It was something in her eyes, he decided. Deep, dark, intense. Yes, she was attractive, but it was the intensity in her eyes that spoke to him. There was some kind of fathomless depths to those eyes, and in them, something vulnerable. It quivered around the edges of her all the time, something a bit lost, lonely. Confused, maybe.

It wasn’t as if Jimmy didn’t have a few reservations about pursuing Bethany. He had plenty. Mainly—she’d been planning to run off with Jake the Snake, and though Jimmy had a quick-to-forgive nature, he wasn’t about to let himself be runner-up in any girl’s estimation. It was true—Bethany did refuse Jake—but Jimmy wanted a girl’s whole heart. Not the leftovers.

“Simmer down, now,” he said, his voice what’s-the-weather-today calm, trying not to stare at her rosy lips and deep blush. “I’m sure whatever is bothering you is just a misunderstanding.”

That made her all the more upset. For just an instant, he pressed his fingers against her mouth, but she pushed him away, furious. “I am not one of your horses! You can’t speak to me with soft words and think you’ll win me over, just like that!” She stamped her foot fiercely and that set the gelding dancing on its lead.

Jimmy held tight to the lead and stroked the horse’s back, whispering sweet words to it. After the gelding settled, he turned his attention back to Bethany. “Calm down and start from the beginning.” He tried to keep his voice even sounding, yet firm. The same way he spoke to this skittish gelding. She had been watching the gelding, but with those words, she swung around on him so fast her capstrings bounced. She flashed her dark eyes at him with one single, pointed glance, a glance that managed to be both accusatory and frightening. “You try calming down after opening up a trunk and finding a skeleton staring back at you! With two skulls. Four empty eye sockets!”

The gelding pinned its ears back at Bethany’s loud voice and Jimmy tightened his hold, keeping one eye on that horse. One more shout from her and his horse would bolt to kingdom come.

Bethany shuddered. “I will never sleep again.” She was furious, shoulders rigid, chin tilted at that arrogant angle.

But at least she wasn’t shouting anymore. “Maybe there’s a reasonable explanation. Did you ask the sisters about the trunk?”
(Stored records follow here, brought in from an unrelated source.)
(* ===== verification/GrpcServer.v ===== *)
(** * pkg/hostpath/server.go: the server around the services

    The life of the non-blocking server, its wait group included, and the
    interceptor that logs the calls. The gRPC library itself is not modelled:
    it dispatches requests to the registered services. *)
From S2P Require Import Prelude GoStrings GoPath GoErrors OS OSFacts Demo Json Utils Driver Server.
Open Scope Z_scope.

(** ** The life of the server *)

(** What [NewServer] made, with the services that were registered; a nil
    pointer before that. *)
Record grpcServer := { sv_services : list string; sv_listener : Listener; sv_serving : bool }.

(** [goroutines]: the serve goroutines that have not come to listen yet, with
    their endpoint and the services they are to register. *)
Record nonBlockingGRPCServer := NonBlocking {
  wg : nat;
  server : option grpcServer;
  goroutines : list (string * (bool * bool * bool));
}.

Definition NewNonBlockingGRPCServer : nonBlockingGRPCServer := NonBlocking 0 None [].

(** The services are given or nil: identity, controller, node. *)
Definition Start (endpoint : string) (ids cs ns : bool) (s : nonBlockingGRPCServer) : nonBlockingGRPCServer :=
  NonBlocking (S (wg s)) (server s) ((endpoint, (ids, cs, ns)) :: goroutines s).

(** [wg.Wait] returns when the counter is zero. *)
Definition WaitReturns (s : nonBlockingGRPCServer) : Prop := wg s = O.

Section ops.
Context `{!Env}.

(** The goroutine up to the call of [Serve]; a failure to listen is fatal. *)
Definition serve (ep : string) (ids cs ns : bool) (s : nonBlockingGRPCServer) : M nonBlockingGRPCServer :=
  r <- try (listen ep) ;;
  match r with
  | inr err => panic ("Failed to listen: " +:+ Error err)
  | inl listener =>
      ret (NonBlocking (wg s)
             (Some {| sv_services := (if ids then ["csi.v1.Identity"] else []) ++
                                     (if cs then ["csi.v1.Controller"] else []) ++
                                     (if ns then ["csi.v1.Node"] else []);
                      sv_listener := listener; sv_serving := true |})
             (goroutines s))
  end.

(** [Serve] has returned: the server no longer accepts requests. The goroutine
    only logs that; the pointer to the server and the wait group stay. *)
Definition serveEnd (s : nonBlockingGRPCServer) : nonBlockingGRPCServer :=
  match server s with
  | Some srv =>
      NonBlocking (wg s)
        (Some {| sv_services := sv_services srv; sv_listener := sv_listener srv; sv_serving := false |})
        (goroutines s)
  | None => s
  end.

(** [Stop] and [ForceStop]: the library's server stops serving, then the
    cleanup function runs. *)
Definition Stop (s : nonBlockingGRPCServer) : M nonBlockingGRPCServer :=
  match server s with
  | None => panic "invalid memory address or nil pointer dereference"
  | Some srv =>
      cleanup (sv_listener srv) >>
      ret (NonBlocking (wg s)
             (Some {| sv_services := sv_services srv; sv_listener := sv_listener srv; sv_serving := false |})
             (goroutines s))
  end.
Definition ForceStop (s : nonBlockingGRPCServer) : M nonBlockingGRPCServer := Stop s.

(** The steps of the process that runs a driver: a goroutine comes to listen,
    [Serve] returns, someone stops the server. *)
Inductive server_step : nonBlockingGRPCServer * world → nonBlockingGRPCServer * world → Prop :=
  | step_serve ep ids cs ns gs wg0 srv w s' w' :
      serve ep ids cs ns (NonBlocking wg0 srv gs) w = (Ret s', w') →
      server_step (NonBlocking wg0 srv ((ep, (ids, cs, ns)) :: gs), w) (s', w')
  | step_serve_end s w : server_step (s, w) (serveEnd s, w)
  | step_stop s w s' w' : Stop s w = (Ret s', w') → server_step (s, w) (s', w')
  | step_force_stop s w s' w' : ForceStop s w = (Ret s', w') → server_step (s, w) (s', w').

(** [Run] of the driver up to its wait. *)
Definition runStart (endpoint : string) : nonBlockingGRPCServer :=
  Start endpoint true true true NewNonBlockingGRPCServer.
End ops.

(** ** Logging *)

(** A line of the log. The JSON line is not sanitised. *)
Inductive logline : Type :=
  | LogCall (fullMethod : string)
  | LogRequest (sanitized : string)
  | LogError (err : string)
  | LogResponse (sanitized : string)
  | LogJson (msg : string).

(** Requests and replies of any kind; [StripSecrets] and [Marshal] print them. *)
Record printers (Req Resp : Type) := {
  StripRequest : Req → string;
  StripResponse : option Resp → string;
  Marshal : string → Req → option Resp → string → option gerror → gerror + string;
}.
Arguments StripRequest {_ _} _ _.
Arguments StripResponse {_ _} _ _.
Arguments Marshal {_ _} _ _ _ _ _ _.

Section logging.
Context `{!Env} {Req Resp : Type} (pr : printers Req Resp).

(** [Error] is empty without an error; a message that cannot be marshalled is
    logged as nothing. *)
Definition logGRPCJson (method : string) (request : Req) (reply : option Resp) (err : option gerror) : logline :=
  LogJson (match Marshal pr method request reply (match err with Some e => Error e | None => "" end) err with
           | inr msg => msg
           | inl _ => ""
           end).

(** The interceptor, at a verbosity of the log: the result of the handler and
    the lines that are written. *)
Definition logGRPC (verbosity : Z) (fullMethod : string) (handler : Req → M Resp) (req : Req) (w : world)
    : outcome gerror Resp * world * list logline :=
  let pri := if decide (fullMethod = "/csi.v1.Identity/Probe") then 5 else 3 in
  let v5 := 5 <=? verbosity in
  let before := (if pri <=? verbosity then [LogCall fullMethod] else []) ++
                (if v5 then [LogRequest (StripRequest pr req)] else []) in
  let '(o, w') := handler req w in
  match o with
  | Panic _ => (o, w', before)
  | _ =>
      let resp := match o with Ret a => Some a | _ => None end in
      let err := match o with Fail e => Some e | _ => None end in
      (o, w', before ++
        match err with Some e => [LogError (Error e)] | None => [] end ++
        (if v5 then [LogResponse (StripResponse pr resp); logGRPCJson fullMethod req resp err] else []))
  end.
End logging.

(** ** Properties *)

Lemma server_step_wg `{!Env} s w s' w' : server_step (s, w) (s', w') → wg s' = wg s.
Proof.
  inversion 1 as [ep ids cs ns gs wg0 srv w0 s0 w1 Hs| |? ? ? ? Hs|? ? ? ? Hs]; subst; try done.
  - unfold serve in Hs. bind_inv Hs r w2 Hr. destruct r; [by injection Hs as <- _|done].
  - unfold serveEnd. by destruct (server s).
  - unfold Stop in Hs. destruct (server s); [|done]. bind_inv Hs r w2 Hr. by injection Hs as <- _.
  - unfold ForceStop, Stop in Hs. destruct (server s); [|done]. bind_inv Hs r w2 Hr. by injection Hs as <- _.
Qed.

Lemma server_steps_wg `{!Env} x y : rtc server_step x y → wg y.1 = wg x.1.
Proof. induction 1 as [|[s1 w1] [s2 w2] z Hstep _ IH]; [done|]. rewrite IH. by eapply server_step_wg. Qed.

(** The driver never ends by itself: whatever happens to its server (it listens, serving ends with an error, it is stopped
    any number of times), the wait of Run does not return, because nothing ever takes back what Start added to the
    wait group. *)
Theorem driver_wait_never_returns `{!Env} endpoint w s w' :
  rtc server_step (runStart endpoint, w) (s, w') → ¬ WaitReturns s.
Proof.
  intros Hs%server_steps_wg. unfold WaitReturns. cbn in Hs. congruence.
Qed.

(** The interceptor is transparent, and secrets stay out of the log below verbosity five: it returns what the handler returns and
    changes what the handler changes; the lines it writes are the name of the method and the error, if any, and
    depend on nothing else of the request and the reply. *)
Theorem interceptor_transparent `{!Env} {Req Resp} (pr : printers Req Resp) verbosity fullMethod handler req w :
  let '(o, w', lines) := logGRPC pr verbosity fullMethod handler req w in
  (o, w') = handler req w ∧
  (verbosity < 5 → ∀ l, l ∈ lines →
     l = LogCall fullMethod ∨ ∃ e, o = Fail e ∧ l = LogError (Error e)).
Proof.
  unfold logGRPC. destruct (handler req w) as [o w'].
  assert (∀ pri l, verbosity < 5 →
    l ∈ (if pri <=? verbosity then [LogCall fullMethod] else []) ++
        (if 5 <=? verbosity then [LogRequest (StripRequest pr req)] else []) → l = LogCall fullMethod) as Hbefore.
  { intros pri l Hv. rewrite (proj2 (Z.leb_gt 5 verbosity)) by done. rewrite app_nil_r.
    destruct (pri <=? verbosity); [by intros ->%list_elem_of_singleton|by intros ?%elem_of_nil]. }
  destruct o as [a|e|pn]; (split; [done|]); intros Hv l Hl.
  - apply elem_of_app in Hl as [Hl|Hl]; [left; by eapply Hbefore|].
    rewrite (proj2 (Z.leb_gt 5 verbosity)) in Hl by done. by apply elem_of_nil in Hl.
  - apply elem_of_app in Hl as [Hl|Hl]; [left; by eapply Hbefore|].
    rewrite (proj2 (Z.leb_gt 5 verbosity)), app_nil_r in Hl by done. apply list_elem_of_singleton in Hl as ->. eauto.
  - left. by eapply Hbefore.
Qed.

(** The server of the default endpoint listens and is stopped. *)
Lemma driver_wait_never_returns_witness :
  ∃ s w', server_step (runStart "unix://tmp/csi.sock", World (tree [(["tmp"], NDir)]) [] 0 0) (s, w') ∧ ¬ WaitReturns s.
Proof.
  destruct (serve "unix://tmp/csi.sock" true true true (NonBlocking 1 None []) (World (tree [(["tmp"], NDir)]) [] 0 0))
    as [o w'] eqn:Hs.
  destruct o as [s|e|pn]; [|vm_compute in Hs; discriminate|vm_compute in Hs; discriminate].
  assert (server_step (runStart "unix://tmp/csi.sock", World (tree [(["tmp"], NDir)]) [] 0 0) (s, w')) as Hstep
    by (by apply step_serve).
  exists s, w'. split; [exact Hstep|].
  apply (driver_wait_never_returns "unix://tmp/csi.sock" (World (tree [(["tmp"], NDir)]) [] 0 0) s w').
  apply rtc_once. exact Hstep.
Defined.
“No, of course not. They weren’t home.” She crossed her arms. “They’re hardly ever home. I don’t know what they do with their time, but it sure isn’t spent cleaning their house.” A little laugh bubbled up in her throat. “Besides, why would I want them to know that I knew they were killing people and stuffing them in trunks? I’m not stupid.” She gave him one last look of utter disgust and marched back to her scooter.

The gelding pointed its ears at Jimmy. He stroked the horse along its neck and spoke to it softly. “Did you understand a word of that?” The horse stood as if planted to the ground. “Me either. Well, Bethany may not have been a passing truck, but she does have a way of creating a maelstrom. I think she took care of your conditioning exercises for today.”



For the past three summers, Miriam Schrock’s twice-removed third cousin from York County had invited her to come along on a vacation to visit relatives in Maine with them, and each time she thanked them and thanked them, then said no.

Her older sister, Bethany (her half sister—same father, different mothers—to be precise, and Mim valued being precise), couldn’t get over this. A free trip to Maine! Weeks of swimming and lobsters and hiking and fir trees. No chickens to feed. No stalls to muck. No goat to stir up trouble. All that sounded nice, but Mim didn’t want to go. She just wanted to spend the summer in Stoney Ridge—to watch Galen King and Jimmy Fisher train Thoroughbreds, play with her younger brothers if and when she felt like it, and read piles of library books. What if she were to get sick while she was away? She had never been away from home without her mother, and she wasn’t about to start now. Her mom needed her. Ever since her father had died suddenly in a drowning accident last year, Mim just wanted things to be safe and familiar.

Besides, who would visit with Ella at the Sisters’ House? Ella was the oldest of the five ancient sisters who lived together in an even more ancient house. Mim tagged along now and then when Bethany worked at the Sisters’ House trying to organize their enormous accumulation of clutter. Mim did odd jobs for the sisters and had become rather fond of Ella. She was round and short, warm and steamy like a little teapot. She always smelled of fresh-baked gingerbread. Whenever Mim would stop in at the Sisters’ House, Ella would look up from her crocheting or quilting or newspaper reading, pat the chair next to her so Mim would sit down beside her, and say, “So tell me everything.”

Ella said she considered Mim to be the granddaughter she never had. Mim wished Ella were her grandmother. That had to be a private wish, though, since she already had a grandmother. Mammi Vera. Well, Mammi Vera was just Mammi Vera. Mim thought she was born old and cranky.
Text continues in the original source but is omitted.